[SOLVED] solving for x and making x the subject (yr 11 maths)

**smmmc** · February 14th 2009, 08:43 PM

solving for x (i solved for y already, but subbing y into one of the equations seems to be too long of a process, is there another way?)
a)x(b-c)+by-c=0 and y(c-a)-ax+c=0
b)axy +b=(a+c)y and bxy+a=(b+c)y

make x the subject
x+a/x-c + x+c/x-a = 2 SOLVED

thanks

**earboth** · February 14th 2009, 11:07 PM

Originally Posted by smmmc

sol...

make x the subject
x+a/x-c + x+c/x-a = 2

thanks

I assume that you mean (x+a)/(x-c) + (x+c)/(x-a)=2

If so:
1. Multiply both sides of the equation by (x-c)(x-a). You'll get:

$(x+a)(x-a)+(x+c)(x-c)=2(x-c)(x-a)$

2. Expand the brackets:

$x^2-a^2+x^2-c^2=2(x^2-ax-cx+ab)$

3. Collect like terms. Move all terms containing x to the LHS, all terms with constants to the RHS:

$2ax+2cx=a^2+2ac+c^2~\implies~2(a+c)x=(a+c)^2$

4. Divide by the leading factor of x:

$x = \frac12\cdot (a+c)$

**smmmc** · February 14th 2009, 11:36 PM

Originally Posted by earboth

3. Collect like terms. Move all terms containing x to the LHS, all terms with constants to the RHS:

$2ax+2cx=a^2+2ac+c^2~\implies~2(a+c)x=(a+c)^2$

thanks earboth. for the quoted above how did you get the (a+c)^2 ? from 2ac+c^2+a^2 ??

**earboth** · February 14th 2009, 11:38 PM

Originally Posted by smmmc

thanks earboth. for the quoted above how did you get the (a+c)^2 ? from 2ac+c^2+a^2 ??

Correct. If you expand

$(a+c)^2=a^2+2ac+c^2$

I only used the reverse gear

**smmmc** · February 14th 2009, 11:48 PM

ohhokay thanks. Anyone know of how to do the 2 remaining questions?

**earboth** · February 15th 2009, 12:29 AM

Originally Posted by smmmc

solving for x (i solved for y already, but subbing y into one of the equations seems to be too long of a process, is there another way?)
a)x(b-c)+by-c=0 and y(c-a)-ax+c=0
...

To solve such a system of simultaneous equations I would use the Cramer rule.
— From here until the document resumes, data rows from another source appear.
(* ===== verification/MagicLink.v ===== *)
(** The Cognito triggers of the mailed-link sign-in:
    [packages/vestibulum/src/lambda/handlers/define-auth-challenge/index.ts],
    [create-auth-challenge/*.ts] and [verify-auth-challenge/index.ts].

    A trigger is a program of commands; what it mutates of the Cognito event is
    the response it returns. Random values are arguments. The module's cached
    HMAC key is passed in and returned. *)

From stdpp Require Import pretty.
From S2P Require Import Prelude JsString Regex JsDate Prog SignIn.
From Stdlib Require Import Ascii.

#[local] Open Scope string_scope.
#[local] Open Scope Z_scope.
#[local] Open Scope prog_scope.

(** ** define-auth-challenge *)

(** A round of the session; [None] is a value that is not an object. *)
Record ChallengeResult := { challengeName : option string; challengeResult : option bool }.

Record DefineResponse := {
  nextChallenge : option string;
  issueTokens : bool;
  failAuthentication : bool
}.
(* ===== verification/BounceHandler.v ===== *)
(** The SES bounce and complaint handler:
    [packages/vestibulum/src/lambda/handlers/bounce-handler/index.ts].

    A notification is whatever JSON the message holds: the source casts it
    without checking, so a property of [undefined] or [null], and a value that
    cannot be iterated, is a [TypeError]. Properties every object inherits are
    not among the names read. *)

From stdpp Require Import pretty.
From S2P Require Import Prelude JsString Json JsDate Prog SignIn MagicLink.
From Stdlib Require Import Ascii QArith_base.

#[local] Open Scope string_scope.
#[local] Open Scope Z_scope.
#[local] Open Scope prog_scope.

(** ** Reading unchecked JSON; [None] is [undefined] *)

Definition prop (v : option JsonValue) (k : string) : result signin_error (option JsonValue) :=
  let sized (n : nat) := Ok (if String.eqb k "length" then Some (VNumber (pretty n)) else None) in
  match v with
  | None | Some VNull => Throw TypeError
  | Some (VObject o) => Ok (find_key k o)
  | Some (VArray l) => sized (length l)
  | Some (VString s) => sized (String.length s)
  | Some (VBool _) | Some (VNumber _) => Ok None
  end.

Definition truthy (v : option JsonValue) : bool :=
  match v with
  | None | Some VNull => false
  | Some (VBool b) => b
  | Some (VNumber t) => match Number t with Some q => negb (Qnum q =? 0) | None => false end
  | Some (VString s) => negb (String.eqb s "")
  | Some (VArray _) | Some (VObject _) => true
  end.

(** [a ?? b]. *)
Definition nullish_or (a b : option JsonValue) : option JsonValue :=
  match a with None | Some VNull => b | Some _ => a end.

Fixpoint characters (s : string) : list (option JsonValue) :=
  match s with
  | EmptyString => []
  | String.String c r => Some (VString (String.String c "")) :: characters r
  end.

(** [for (const x of v)]. *)
Definition iterate (v : option JsonValue) : result signin_error (list (option JsonValue)) :=
  match v with
  | Some (VArray l) => Ok (map Some l)
  | Some (VString s) => Ok (characters s)
  | _ => Throw TypeError
  end.

Definition is_text (v : option JsonValue) (s : string) : bool :=
  match v with Some (VString t) => String.eqb t s | _ => false end.

(** A computation that may throw, in a handler. *)
Definition lift {A B} (r : result signin_error A) (k : A -> prog B) : prog B :=
  match r with Ok a => k a | Throw e => Raise e end.

Notation "'try!' x ':=' r 'in' k" := (lift r (fun x => k))
  (at level 10, x pattern, r at level 100, k at level 200) : prog_scope.

(** ** The handler *)

Section bounce.
Context `{Digests} (userPoolId hmacSecret : string).

Definition quarantineEmail (email emailHash : string) : prog unit :=
  Send (AdminUpdateUserAttributes userPoolId email [("custom:email_quarantined", Some "true")]) (fun r =>
    match r with
    | Ok _ => Emit LogQuarantined (Ret tt)
    | Throw UserNotFoundException =>
        Now (fun t =>
        let ttlSecs := t / 1000 + 365 * 24 * 3600 in
        Now (fun t' =>
        match toISOString t' with
        | None => Raise RangeError
        | Some at_ =>
            let! _ := send (PutDenylistItem emailHash {| quarantined_at := at_; deny_expires_at := ttlSecs |}) in
            Emit LogDenylisted (Ret tt)
        end))
    | Throw e => Raise (ServiceError e)
    end).

(** [hmacEmail(email, hmacSecret)] of an unchecked value, then the write. *)
Definition quarantine_recipient (recipient : option JsonValue) : prog unit :=
  try! email := prop recipient "emailAddress" in
  match email with
  | Some (VString e) => quarantineEmail e (hmacEmail e hmacSecret)
  | _ => Raise TypeError
  end.

Fixpoint quarantine_all (recipients : list (option JsonValue)) : prog unit :=
  match recipients with
  | [] => Ret tt
  | r :: rest => let! _ := quarantine_recipient r in quarantine_all rest
  end.

Definition processBounce (notification : option JsonValue) : prog unit :=
  try! bounce := prop notification "bounce" in
  if negb (truthy bounce) then Ret tt
  else
    try! recipients := prop bounce "bouncedRecipients" in
    try! number := prop recipients "length" in
    try! bounceType := prop bounce "bounceType" in
    Emit (SesBounceRate number bounceType)
      (if negb (is_text bounceType "Permanent") then Emit LogIgnored (Ret tt)
       else try! l := iterate recipients in quarantine_all l).

Definition processComplaint (notification : option JsonValue) : prog unit :=
  try! complaint := prop notification "complaint" in
  if negb (truthy complaint) then Ret tt
  else
    try! recipients := prop complaint "complainedRecipients" in
    try! number := prop recipients "length" in
    Emit (SesComplaintRate number) (try! l := iterate recipients in quarantine_all l).

(** One record: the text of its SNS message. *)
Definition process_record (message : string) : prog unit :=
  match JSON_parse message with
  | None => Raise SyntaxError
  | Some v =>
      let notification := Some v in
      try! notificationType := prop notification "notificationType" in
      try! eventType := prop notification "eventType" in
      let kind := nullish_or notificationType eventType in
      if is_text kind "Bounce" then processBounce notification
      else if is_text kind "Complaint" then processComplaint notification
      else Emit LogIgnored (Ret tt)
  end.

(** A failed record is logged and counted; the rest are still processed. *)
Fixpoint process_records (messages : list string) (errors : list signin_error) : prog (list signin_error) :=
  match messages with
  | [] => Ret errors
  | m :: rest =>
      attempt (process_record m) (fun r =>
        match r with
        | Ok _ => process_records rest errors
        | Throw e => Emit LogRecordError (process_records rest (errors ++ [e])%list)
        end)
  end.
End bounce.

(** The handler, with the module's cached HMAC key. *)
Definition bounceHandler `{Digests} (env : process_env) (cache : key_cache) (messages : list string) : prog key_cache :=
  let! (cache', hmacSecret) := resolveEmailHmacKeyFromEnv env cache in
  match env_value env RuntimeEnv.COGNITO_USER_POOL_ID, env_value env RuntimeEnv.DENYLIST_TABLE_NAME with
  | Some userPoolId, Some _ =>
      if String.eqb hmacSecret "" then Raise MissingConfiguration
      else
        let! errors := process_records userPoolId hmacSecret messages [] in
        if (0 <? length errors)%nat then Raise (AggregateError errors) else Ret cache'
  | _, _ => Raise MissingConfiguration
  end.

(** ** What a message reports *)

Definition text_at (k : string) (o : JsonObject) (s : string) : Prop := find_key k o = Some (VString s).

Definition lists_address (l : list JsonValue) (e : string) : Prop :=
  exists r, VObject r ∈ l /\ text_at "emailAddress" r e.

Definition bounces (o : JsonObject) (e : string) : Prop :=
  exists b l, find_key "bounce" o = Some (VObject b) /\ text_at "bounceType" b "Permanent" /\
    find_key "bouncedRecipients" b = Some (VArray l) /\ lists_address l e.

Definition complains (o : JsonObject) (e : string) : Prop :=
  exists c l, find_key "complaint" o = Some (VObject c) /\
    find_key "complainedRecipients" c = Some (VArray l) /\ lists_address l e.

(** [m] reports [e]: a permanent bounce or a complaint of either JSON shape. *)
Definition reports (m e : string) : Prop :=
  exists o kind, JSON_parse m = Some (VObject o) /\
    (text_at "notificationType" o kind \/ find_key "notificationType" o = None /\ text_at "eventType" o kind) /\
    (kind = "Bounce" /\ bounces o e \/ kind = "Complaint" /\ complains o e).

(** [u], stored under [k], is who [name] stands for. *)
Definition named (name k : string) (u : PoolUser) : Prop :=
  k = name \/ attr (UserAttributes u) "email" = Some name.

(** What the handler leaves of a reported address. *)
Definition marked `{Digests} (secret : string) (w : World) (e : string) : Prop :=
  (exists k u, users w !! k = Some u /\ named e k u /\
     attr (UserAttributes u) "custom:email_quarantined" = Some "true") \/
  exists dl, denylist w = Some dl /\ is_Some (dl !! hmacEmail e secret).

(** ** Lemmas *)

Section marks.
Context `{Digests} (secret : string).

Lemma attr_set_other attrs u name :
  name ∉ map fst attrs -> attr (UserAttributes (set_attributes attrs u)) name = attr (UserAttributes u) name.
Proof.
  intros Hn. unfold set_attributes. cbn [UserAttributes].
  assert (forall l, attr (attrs ++ l)%list name = attr l name) as ->.
  { intros l. clear -Hn. induction attrs as [|[n v] attrs IH]; [done|]. cbn in *. rewrite not_elem_of_cons in Hn.
    destruct Hn as [Hne Hn]. destruct (String.eqb_spec n name) as [->|]; [done|]. by apply IH. }
  assert (existsb (String.eqb name) (map fst attrs) = false) as Hex.
  { apply not_true_is_false. intros (x & Hin & ->%String.eqb_eq)%existsb_exists. by apply Hn, list_elem_of_In. }
  induction (UserAttributes u) as [|[n v] l IH]; [done|]. cbn [List.filter fst].
  destruct (existsb (String.eqb n) (map fst attrs)) eqn:En; cbn; destruct (String.eqb_spec n name) as [->|]; congruence.
Qed.

#[local] Notation quarantine_attrs := [("custom:email_quarantined", Some "true")].

Lemma attr_quarantined u : attr (UserAttributes (set_attributes quarantine_attrs u)) "custom:email_quarantined" = Some "true".
Proof. done. Qed.

Lemma named_quarantined name k u : named name k (set_attributes quarantine_attrs u) <-> named name k u.
Proof.
  unfold named. rewrite attr_set_other; [done|]. cbn. intros Hin. apply list_elem_of_In in Hin. by destruct Hin.
Qed.

Lemma lookup_user_named us name k u : lookup_user us name = Some (k, u) -> us !! k = Some u /\ named name k u.
Proof.
  unfold lookup_user, named. destruct (us !! name) as [x|] eqn:E; [intros [= <- <-]; auto|].
  intros (Hin & Hb)%find_some. apply bool_decide_eq_true in Hb. apply list_elem_of_In, elem_of_map_to_list in Hin. auto.
Qed.
(* ===== verification/AuthEndpoints.v ===== *)
(** The HTTP endpoints of the mailed-link sign-in:
    [packages/vestibulum/src/lambda/handlers/auth-login/*.ts],
    [auth-verify/*.ts] and [auth-signout/index.ts], and the allow-list look-up
    of [shared/allow-list.ts].

    They run on the world of the triggers ([SignIn.World]) with the table of
    pending sign-ins beside it. What the Cognito pool does with a sign-in is an
    interface, [CognitoAuth], as is the verification of an ID token, which is
    [aws-jwt-verify]'s. Random values are arguments. *)

From stdpp Require Import pretty.
From S2P Require Import Prelude JsString Json Prog SignIn MagicLink BounceHandler.
From Stdlib Require Import Ascii.

#[local] Open Scope string_scope.
#[local] Open Scope Z_scope.
#[local] Open Scope prog_scope.

(** ** Requests and responses *)

Record HttpEvent := {
  headers : list (string * option string);
  event_cookies : list string;
  body : option string;
  method : option string
}.

Record HttpResult := {
  statusCode : Z;
  r_headers : list (string * string);
  r_cookies : list string;
  r_body : option string
}.

(** [event.headers?.[name]]. *)
Definition header (ev : HttpEvent) (name : string) : option string := attr (headers ev) name.

Definition status (code : Z) : HttpResult := {| statusCode := code; r_headers := []; r_cookies := []; r_body := None |}.

Definition forbidden : HttpResult := status 403.

Definition error_body (text : string) : option string := Some (stringify (VObject [("error", VString text)])).

(** [event.cookies] and the [cookie] header. *)
Definition request_cookie (ev : HttpEvent) (name : string) : option string :=
  readCookie (event_cookies ev) (header ev "cookie") name.

(** ** auth-verify/cookie.ts *)

Fixpoint parse_cookie_pairs (pairs : list string) (result : gmap string string) : gmap string string :=
  match pairs with
  | [] => result
  | kv :: rest =>
      match indexOf kv "=" with
      | None => parse_cookie_pairs rest result
      | Some eqIdx =>
          let name := trim (str_take eqIdx kv) in
          let value := trim (str_drop (S eqIdx) kv) in
          parse_cookie_pairs rest (if non_empty name then <[name := value]> result else result)
      end
  end.

Definition parseCookies (header : option string) : gmap string string :=
  match header with
  | None => ∅
  | Some h => if String.eqb h "" then ∅ else parse_cookie_pairs (split ";" h) ∅
  end.

Record CookieOptions := { c_sameSite : string; c_path : string; c_domain : string; c_maxAge : Z }.

Definition buildSetCookie (name value : string) (opts : CookieOptions) : result signin_error string :=
  if String.eqb (c_path opts) "" || String.eqb (c_domain opts) "" then Throw InvalidCookie
  else Ok (join "; " [name +:+ "=" +:+ value; "Max-Age=" +:+ pretty (c_maxAge opts); "Path=" +:+ c_path opts;
                      "Domain=" +:+ c_domain opts; "SameSite=" +:+ c_sameSite opts; "HttpOnly"; "Secure"]).

(** ** The pool, the pending sign-ins *)

Record InitiateOutput := { Session : option string; echoed_USERNAME : option string }.
Record AuthOutput := { IdToken : option string; RefreshToken : option string }.

Inductive auth_cmd : Type -> Type :=
| SignUp (clientId username password : string) (attributes : list (string * string)) : auth_cmd unit
| InitiateAuth (clientId username : string) : auth_cmd InitiateOutput
| RespondToAuthChallenge (clientId session username answer : string) : auth_cmd AuthOutput
| AdminUserGlobalSignOut (pool username : string) : auth_cmd unit.

(** The pool's sign-in operations: state [C] of its own, and the world its
    triggers run in. *)
Class CognitoAuth (C : Type) := {
  auth_step : forall {X : Type}, C -> World -> auth_cmd X -> C * World * result cmd_error X
}.

(** A row of the binding table, under the hash of the browser's secret. *)
Record BindingRow := { b_expires_at : option Z; b_session : option string; b_username : option string }.

Record Site (C : Type) := { pool : C; base : World; bindings : gmap string BindingRow }.
Arguments pool {C} s.
Arguments base {C} s.
Arguments bindings {C} s.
If you have the system of linear equations:

$\begin{array}{l}a_1x+b_1y = c_1\\a_2x+b_2y = c_2\end{array}$

then the the solution is:

$x = \dfrac{c_1\cdot b_2 - c_2\cdot b_1}{a_1\cdot b_2 - a_2\cdot b_1}$ ..... and ........ $y = \dfrac{a_1\cdot c_2 - a_2\cdot c_1}{a_1\cdot b_2 - a_2\cdot b_1}$

With you example you get:

$x = \dfrac{c^2-ac+bc}{ac+bc-c^2}$ ..... and ........ $y = \dfrac{-bc+c^2+ac}{ac+bc-c^2}$ ........ which simplifies to:

$x = \dfrac{c-a+b}{a+b-c}$ ..... and ........ $y = \dfrac{a-b+c}{a+b-c}$

**smmmc** · February 15th 2009, 02:01 AM

cramers rule uses matrixes right? i haven't learnt matrixes so this rule would be difficult for me..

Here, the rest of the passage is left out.